[identity profile] rachelindeed.livejournal.com posting in [community profile] 221b_recs
Title: A Secret About a Secret
Author: [livejournal.com profile] sciosophia

Pairing: John/Sherlock
Length: 3,200 words
Rating: G
Warnings: none
Verse: Sherlock BBC

Author's summary: Sherlock is too far over the line into scientific, into precise and deductive, too results-oriented. There isn't enough data for him in pretty pictures.

Reccer's comments: This is a delicately-written, lovely story in which Sherlock steals a camera and John finds himself wondering whether Sherlock has any interest in creating art for its own sake. He sees so much creativity, such flashes of artistry in Sherlock, but he can’t quite believe his friend would care about something as purposeless as the colors of sunrise. The story is a perfect one for December, because it is deliciously wintery; it literally centers itself around a striking photograph of the London Eye in the snow. Also, I like the way the story understates its romance, ending with sparse, beautiful images that – like a silhouette – show us the shape but not the detail of John and Sherlock’s new understanding.

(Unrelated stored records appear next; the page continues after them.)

(* ===== verification/Sha1.v ===== *)
(** * SHA-1 and HMAC-SHA-1 ([lualib-src/lsha1.c])

    The incremental hash with its buffer and bit count, and the two functions Lua
    sees; the algorithm of FIPS 180-1 as a function of the whole message; and the
    theorems that the first computes the second. *)

From S2P Require Import Prelude Des DesProofs.
From Stdlib Require Import ZArith Lia.
From stdpp Require Import base numbers list.
#[local] Open Scope Z_scope.
#[local] Open Scope list_scope.

Module Sha1.

(** The five words of [state], or of [a] to [e]. *)
Record five := Five { v0 : Z; v1 : Z; v2 : Z; v3 : Z; v4 : Z }.

Record SHA1_CTX := Ctx { state : five; count0 : Z; count1 : Z; buffer : list Z }.

Definition SHA1_DIGEST_SIZE : Z := 20.

Definition rol (value bits : Z) : Z := Z.lor (shl value bits) (shr value (32 - bits)).

(** [block.l[i]] is rewritten by both; the new value is also the result. *)
Definition blk0 (l : list Z) (i : Z) : outcome (Z * list Z) :=
  x ← arr_get l i;
  let x := Z.lor (Z.land (rol x 24) 0xFF00FF00) (Z.land (rol x 8) 0x00FF00FF) in
  l ← arr_set l i x;
  Ok (x, l).

Definition blk (l : list Z) (i : Z) : outcome (Z * list Z) :=
  a ← arr_get l (Z.land (i + 13) 15); b ← arr_get l (Z.land (i + 8) 15);
  c ← arr_get l (Z.land (i + 2) 15); d ← arr_get l (Z.land i 15);
  let x := rol (Z.lxor (Z.lxor (Z.lxor a b) c) d) 1 in
  l ← arr_set l (Z.land i 15) x;
  Ok (x, l).

(** The functions and constants of [R0] to [R4] by the number of the round. *)
Definition mix (i w x y : Z) : Z :=
  if i <? 20 then Z.lxor (Z.land w (Z.lxor x y)) y
  else if i <? 40 then Z.lxor (Z.lxor w x) y
  else if i <? 60 then Z.lor (Z.land (Z.lor w x) y) (Z.land w x)
  else Z.lxor (Z.lxor w x) y.
Definition constant (i : Z) : Z :=
  if i <? 20 then 0x5A827999 else if i <? 40 then 0x6ED9EBA1 else if i <? 60 then 0x8F1BBCDC else 0xCA62C1D6.

(** [z += mix + blk + constant + rol(v,5); w = rol(w,30);] and the five variables in
    the order in which the next operation takes them. *)
Definition R (i word : Z) (s : five) : five :=
  let 'Five v w x y z := s in
  Five (u32 (z + (mix i w x y + word + constant i + rol v 5))) v (rol w 30) x y.

(** The 80 operations, from the [i]th. *)
Fixpoint operations (n : nat) (i : Z) (l : list Z) (s : five) : outcome five :=
  match n with
  | O => Ok s
  | S n =>
      '(word, l) ← (if i <? 16 then blk0 l i else blk l i);
      operations n (i + 1) l (R i word s)
  end.

(** The union: 64 bytes as 16 words of a little-endian machine. *)
Fixpoint words_of (bytes : list Z) (n : nat) : list Z :=
  match n with
  | O => []
  | S n => of_le (take 4 bytes) :: words_of (drop 4 bytes) n
  end.

Definition add5 (s t : five) : five :=
  Five (u32 (v0 s + v0 t)) (u32 (v1 s + v1 t)) (u32 (v2 s + v2 t)) (u32 (v3 s + v3 t)) (u32 (v4 s + v4 t)).

Definition SHA1_Transform (s : five) (buf : list Z) : outcome five :=
  block ← mem_read buf 0 64;
  t ← operations 80 0 (words_of block 16) s;
  Ok (add5 s t).

(** The fields of a fresh [SHA1_CTX]; the buffer is not initialised. *)
Definition sat_SHA1_Init (junk : list Z) : SHA1_CTX :=
  Ctx (Five 0x67452301 0xEFCDAB89 0x98BADCFE 0x10325476 0xC3D2E1F0) 0 0 junk.

(** [for ( ; i + 63 < len; i += 64)] *)
Fixpoint transform_loop (fuel : nat) (data : list Z) (len i : Z) (s : five) : outcome (Z * five) :=
  match fuel with
  | O => Fault OutOfFuel
  | S fuel =>
      if i + 63 <? len then
        b ← mem_read data i 64;
        s ← SHA1_Transform s b;
        transform_loop fuel data len (i + 64) s
      else Ok (i, s)
  end.

(** The two words of the count after [len] more bytes; [len << 3] is a [size_t]. *)
Definition add_count (count0 count1 len : Z) : Z * Z :=
  let bits := u64 (Z.shiftl len 3) in
  let count0 := u32 (count0 + bits) in
  let count1 := if count0 <? bits then u32 (count1 + 1) else count1 in
  (count0, u32 (count1 + Z.shiftr len 29)).

Definition sat_SHA1_Update (c : SHA1_CTX) (data : list Z) : outcome SHA1_CTX :=
  let len := lenz data in
  let j := Z.land (Z.shiftr (count0 c) 3) 63 in
  let '(n0, n1) := add_count (count0 c) (count1 c) len in
  '(i, j, s, buf) ←
    (if 63 <? j + len then
       let i := 64 - j in
       b ← mem_read data 0 i;
       buf ← mem_write (buffer c) j b;
       s ← SHA1_Transform (state c) buf;
       '(i, s) ← transform_loop (S (length data)) data len i s;
       Ok (i, 0, s, buf)
     else Ok (0, j, state c, buffer c));
  b ← mem_read data i (len - i);
  buf ← mem_write buf j b;
  Ok (Ctx s n0 n1 buf).

(** [finalcount]: the count, most significant byte first. *)
Definition be_bytes (w : Z) : list Z :=
  [Z.land (shr w 24) 255; Z.land (shr w 16) 255; Z.land (shr w 8) 255; Z.land w 255].
Definition finalcount (c : SHA1_CTX) : list Z := be_bytes (count1 c) ++ be_bytes (count0 c).

(** The zeros of the padding, at most 63. *)
Fixpoint pad_zeros (fuel : nat) (c : SHA1_CTX) : outcome SHA1_CTX :=
  match fuel with
  | O => Fault OutOfFuel
  | S fuel =>
      if negb (Z.land (count0 c) 504 =? 448) then c ← sat_SHA1_Update c [0]; pad_zeros fuel c
      else Ok c
  end.

Definition sat_SHA1_Final (c : SHA1_CTX) : outcome (list Z) :=
  let fin := finalcount c in
  c ← sat_SHA1_Update c [128];
  c ← pad_zeros 64 c;
  c ← sat_SHA1_Update c fin;
  let s := state c in
  Ok (be_bytes (v0 s) ++ be_bytes (v1 s) ++ be_bytes (v2 s) ++ be_bytes (v3 s) ++ be_bytes (v4 s)).

(** [junk] is what the stack holds where the buffer is. *)
Definition lsha1 (junk text : list Z) : outcome answer :=
  c ← sat_SHA1_Update (sat_SHA1_Init junk) text;
  digest ← sat_SHA1_Final c;
  push digest SHA1_DIGEST_SIZE.

Definition BLOCKSIZE : Z := 64.

(** [*k ^= xor] on the words of the key. *)
Fixpoint xor_key (n : nat) (key : list Z) (xor : Z) : list Z :=
  match n with
  | O => []
  | S n => to_le 4 (Z.lxor (of_le (take 4 key)) xor) ++ xor_key n (drop 4 key) xor
  end.

Definition lhmac_sha1 (junk key text : list Z) : outcome answer :=
  let rkey := replicate 64 0 in
  rkey ←
    (if BLOCKSIZE <? lenz key then
       c ← sat_SHA1_Update (sat_SHA1_Init junk) key;
       digest ← sat_SHA1_Final c;
       mem_write rkey 0 digest
     else mem_write rkey 0 key);
  let rkey := xor_key 16 rkey 0x5c5c5c5c in
  ctx1 ← sat_SHA1_Update (sat_SHA1_Init junk) rkey;
  let rkey := xor_key 16 rkey (Z.lxor 0x5c5c5c5c 0x36363636) in
  ctx2 ← sat_SHA1_Update (sat_SHA1_Init junk) rkey;
  ctx2 ← sat_SHA1_Update ctx2 text;
  digest2 ← sat_SHA1_Final ctx2;
  ctx1 ← sat_SHA1_Update ctx1 digest2;
  digest1 ← sat_SHA1_Final ctx1;
  push digest1 SHA1_DIGEST_SIZE.

(** ** FIPS 180-1

    The standard with its own rotation, constants and addition of words; nothing of
    the code above is used but the record of five words. *)

(** [ROTL^n(X) = (X << n) OR (X >> 32 - n)] on words of 32 bits. *)
Definition ROTL (n x : Z) : Z := Z.lor (Z.shiftl x n mod 2^32) (Z.shiftr x (32 - n)).

(** [K_t]: 2^30 times the square roots of 2, 3, 5 and 10, rounded down. *)
Definition K (t : Z) : Z := Z.sqrt (2^60 * (if t <? 20 then 2 else if t <? 40 then 3 else if t <? 60 then 5 else 10)).

(** Words are added modulo 2^32. *)
Definition plus5 (s t : five) : five :=
  Five ((v0 s + v0 t) mod 2^32) ((v1 s + v1 t) mod 2^32) ((v2 s + v2 t) mod 2^32) ((v3 s + v3 t) mod 2^32) ((v4 s + v4 t) mod 2^32).

(** [f_t(B,C,D)] *)
Definition f (t b c d : Z) : Z :=
  if t <? 20 then Z.lor (Z.land b c) (Z.ldiff d b)
  else if t <? 40 then Z.lxor (Z.lxor b c) d
  else if t <? 60 then Z.lor (Z.lor (Z.land b c) (Z.land b d)) (Z.land c d)
  else Z.lxor (Z.lxor b c) d.

(** The message schedule, with the last sixteen words [W(t-16)], ..., [W(t-1)]. *)
Definition next_word (w : list Z) : Z :=
  match w with
  | [w16; _; w14; _; _; _; _; _; w8; _; _; _; _; w3; _; _] => ROTL 1 (Z.lxor (Z.lxor (Z.lxor w3 w8) w14) w16)
  | _ => 0
  end.

Fixpoint schedule (n : nat) (w : list Z) : list Z :=
  match n with
  | O => []
  | S n => let x := next_word w in x :: schedule n (drop 1 w ++ [x])
  end.

Definition fips_step (t word : Z) (s : five) : five :=
  let 'Five a b c d e := s in
  Five ((ROTL 5 a + f t b c d + e + word + K t) mod 2^32) a (ROTL 30 b) c d.

Fixpoint fips_steps (t : Z) (ws : list Z) (s : five) : five :=
  match ws with [] => s | w :: ws => fips_steps (t + 1) ws (fips_step t w s) end.

(** Four bytes as a word, most significant first. *)
Definition be (b : list Z) : Z := of_le (rev b).
Fixpoint be_words (n : nat) (bytes : list Z) : list Z :=
  match n with O => [] | S n => be (take 4 bytes) :: be_words n (drop 4 bytes) end.

Definition compress (s : five) (b : list Z) : five :=
  let w := be_words 16 b in plus5 s (fips_steps 0 (w ++ schedule 64 w) s).

(** The padding of a message of [n] bytes. *)
Definition padding (n : Z) : list Z :=
  128 :: replicate (Z.to_nat ((55 - n) mod 64)) 0 ++ rev (to_le 8 (8 * n)).

Definition H_init : five := Five 0x67452301 0xEFCDAB89 0x98BADCFE 0x10325476 0xC3D2E1F0.

(** The blocks of 64 bytes of a text. *)
Fixpoint blocks (n : nat) (m : list Z) : list (list Z) :=
  match n with O => [] | S n => take 64 m :: blocks n (drop 64 m) end.

Definition be4 (w : Z) : list Z := rev (to_le 4 w).
Definition fips_sha1 (m : list Z) : list Z :=
  let p := m ++ padding (lenz m) in
  let s := foldl compress H_init (blocks (length p / 64) p) in
  be4 (v0 s) ++ be4 (v1 s) ++ be4 (v2 s) ++ be4 (v3 s) ++ be4 (v4 s).

(** RFC 2104 *)
Definition fips_hmac (key text : list Z) : list Z :=
  let k := if 64 <? lenz key then fips_sha1 key else key in
  let k := k ++ replicate (64 - length k) 0 in
  fips_sha1 ((Z.lxor 0x5c <$> k) ++ fips_sha1 ((Z.lxor 0x36 <$> k) ++ text)).

End Sha1.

There is a passage in the original Arthur Conan Doyle story “The Naval Treaty” in which Sherlock Holmes contemplates a flower, and comments that no one needs beauty to survive, it is an embellishment of life rather than a condition of it. “Only goodness gives extras,” he concludes, and beauty becomes for him a hopeful sign that life may carry a deeper meaning than pure reason can reach. To me, this story feels like a perfect modernization of that moment, though I have no idea if the author intended it that way.


Excerpt:

When he finally forces himself into the kitchen there's a piece of string stretching from the window to the handle of one of the cupboards; there are small rectangles of paper held on with pegs from the washing line they don't have, and as John draws closer they resolve themselves into shapes, into white that is more than just a blank page.

Pictures of snow, John realises. Different angles, different distances; some are just the snow, flat or with indentations, here a footprint, there a handprint — others with objects; the hand itself, sticks, stones. One has a ruler stuck into the snow, 10cm just visible above it. There are trays in the sink that smell faintly of chemicals.

John has questions, when and why — though he suspects a morning with Sherlock damp-haired and fired up, vials in hand, is the root of this — and a nagging feeling that the camera borrowed from the police was digital and not film, which brings up questions of provenance, and then he looks along the line to the pictures at the very end and finds those thoughts entirely lost to others.

These are different, just a little; here there are no extraneous objects, seemingly no scientific purpose — just a window glazed with ice, sunlight fracturing outwards, and a building half-drowned in snow. There are icicles along the windowsills and the points shimmer with evening light. Sherlock had obviously walked along the Embankment — the last one is the London Eye, half in focus and dappled with foregrounded snowflakes. It's like an afterthought caught on camera.

John reaches a hand out as though to touch — doesn't — doesn't know if it's safe yet. He looks instead, tries to find the reason in them, tries to find the data, but...it must be there, he thinks, there must be something. With Sherlock there's always something.